16
O maldito espelho não mudava seu reflexo, continuava a me mostrar uma versão distorcida de mim, como se estivesse travado. Ele permanecia lá, como se seu objetivo fosse me fazer chorar, mostrando uma garota que estava magra, mas magra mesmo. Não magra de uma maneira normal e até bonita. Magra demais. Seu rosto parecia diminuir enquanto seu cabelo desgrenhado se mexia, como uma mola enferrujada, escondendo a lateral de suas bochechas ossudas. Seus olhos estavam lacrimejando, mas eu não sabia se era de medo ou por ter acabado de acordar. Ela estava ali, parada, apesar de meus braços estarem se contorcendo e minhas mãos tremerem violentamente.

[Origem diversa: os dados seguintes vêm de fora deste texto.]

(** * Cerata nodes and edges: a shallow embedding of [cerata/node.cc]

    The file [codegen/cerata/src/cerata/node.cc] implements the vertices of
    Cerata's hardware graph: [Node] and its subclasses [MultiOutputNode],
    [NormalNode], [Literal], [Port], [Signal] and [Parameter], together with
    the [Term] direction mix-in.

    C++ objects live in a store and are named by their addresses.  A method
    [C::m] becomes a function [C.m] that receives the address [this], the
    receiver's current contents [self] and returns the result together with
    the receiver's new contents.  The virtual calls of [Node] are resolved in
    module [Node], which reads the receiver from the store, selects the
    override of its dynamic class and writes the receiver back. *)

From Stdlib Require Import ZArith String List DecimalString DecimalZ DecimalPos.
From stdpp Require Import base option list gmap strings.

Local Open Scope string_scope.
Local Open Scope list_scope.

(** ** Addresses *)

(** [Node *], [Edge *] (also the address held by a [std::shared_ptr<Edge>])
    and [std::shared_ptr<Type>].  Pointers are compared by address only. *)
Abbreviation NodePtr := positive (only parsing).
Abbreviation EdgePtr := positive (only parsing).
Abbreviation TypePtr := positive (only parsing).

(** ** Data model *)

(** [Node::NodeID], as enumerated by [ToString(Node::NodeID)]. *)
Inductive NodeID := PORT | SIGNAL | LITERAL | PARAMETER | EXPRESSION.

(** [Literal::StorageType], as tested by [Literal::ToString]. *)
Inductive StorageType := BOOL | INT | STRING.

(** C++ exceptions thrown by this file. *)
Inductive exception := runtime_error (what : string).

(** Modelled from the spec: class [Edge] is declared in [cerata/edge.h], which
    is not among the sources.  "Edge -- attributes: source (optional
    reference to a Node), destination (optional reference to a Node)".  The
    accessors [src()] and [dst()] used by [node.cc] are the two projections;
    [None] is an absent endpoint. *)
Record Edge := mkEdge { src : option NodePtr; dst : option NodePtr }.

(** [Node::Node(name, id, type)]: the members initialised by the constructor.
    The name is kept by the [Object] base and read back through [name()]. *)
Record Node := mkNode { name : string; node_id_ : NodeID; type_ : TypePtr }.

(** [MultiOutputNode]: a [Node] and the deque [outputs_] of shared pointers to
    the edges it drives, in insertion order. *)
Record MultiOutputNode := mkMultiOutputNode {
  MultiOutputNode_base :> Node;
  outputs_ : list EdgePtr
}.

(** [NormalNode]: a [MultiOutputNode] and the shared pointer [input_], null
    ([None]) when the node has no input edge. *)
Record NormalNode := mkNormalNode {
  NormalNode_base :> MultiOutputNode;
  input_ : option EdgePtr
}.

(** [Literal]: a [MultiOutputNode], the discriminant and the three raw
    storages.  [int_val_] is a C++ [int]; this file only stores and prints
    it, so it is kept as the integer it denotes. *)
Record Literal := mkLiteral {
  Literal_base :> MultiOutputNode;
  storage_type_ : StorageType;
  str_val_ : string;
  int_val_ : Z;
  bool_val_ : bool
}.

Module Term.

(** [Term::Dir]. *)
Inductive Dir := IN | OUT | NONE.

Definition str (dir : Dir) : string :=
  match dir with
  | IN => "in"
  | OUT => "out"
  | NONE => "none"
  end.

Definition Invert (dir : Dir) : Dir :=
  match dir with
  | IN => OUT
  | OUT => IN
  | NONE => NONE
  end.

End Term.

(** [Port]: a [NormalNode] that is also a [Term]; [dir_] is the member of the
    [Term] base. *)
Record Port := mkPort {
  Port_base :> NormalNode;
  dir_ : Term.Dir
}.

Record Signal := mkSignal {
  Signal_base :> NormalNode
}.

(** [Parameter] (a reserved word here, hence the underscore): a [NormalNode]
    with the optional shared pointer to its default [Literal]. *)
Record Parameter_ := mkParameter {
  Parameter_base :> NormalNode;
  default_value_ : option NodePtr
}.

(** The dynamic class of a node object of the store.  Class [Expression] is
    defined in [cerata/expression.cc] and is not embedded. *)
Inductive Object :=
| APort (p : Port)
| ASignal (s : Signal)
| AParameter (p : Parameter_)
| ALiteral (l : Literal).

(** The store: the live node objects and the live edge objects. *)
Record Store := mkStore {
  nodes : gmap positive Object;
  edges : gmap positive Edge
}.

(** ** Library functions used by [node.cc] *)

(** [std::to_string(int)]: the decimal digits, preceded by [-] for a negative
    number. *)
Definition to_string (value : Z) : string :=
  NilZero.string_of_int (Z.to_int value).

(** Modelled from the spec: [Contains] is a template of [cerata/utils.h], which
    is not among the sources.  "the edge is not already present in this
    node's output set (duplicate suppression by identity)": the test is
    membership of the shared pointer, compared by address. *)
Definition Contains (deque : list EdgePtr) (item : EdgePtr) : bool :=
  bool_decide (item ∈ deque).

(** [std::deque::erase] at the first position whose pointer is [edge], as the
    loop of [MultiOutputNode::RemoveEdge] performs it; [None] when the loop
    runs to the end. *)
Fixpoint erase_first (edge : EdgePtr) (outputs : list EdgePtr)
  : option (list EdgePtr) :=
  match outputs with
  | [] => None
  | i :: rest =>
      if decide (i = edge) then Some rest
      else cons i <$> erase_first edge rest
  end.

(** ** Methods *)

Module MultiOutputNode.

Seu corpo se parecia com o das pessoas da Cidade, talvez fosse até mais magro.
Eu não estava daquele jeito antes de viajar até a Cidade, o que me fazia pensar se não havia sido Clarence quem fizera aquilo comigo. Claro, eu já estava magra antes, mas não magra daquela maneira. Era assustador ver meu corpo tão frágil de uma maneira tão estranha.
Todo esse tempo me esforçando para gostar do meu exterior... O processo agora se tornara inútil.
Tentei me virar e fazer com que garota se mexesse ou se transformasse em mim de novo, mas o espelho permaneceu travado, ridicularizando-me. Mantive dentro de mim minhas lágrimas, eu não podia desperdiçá-las agora.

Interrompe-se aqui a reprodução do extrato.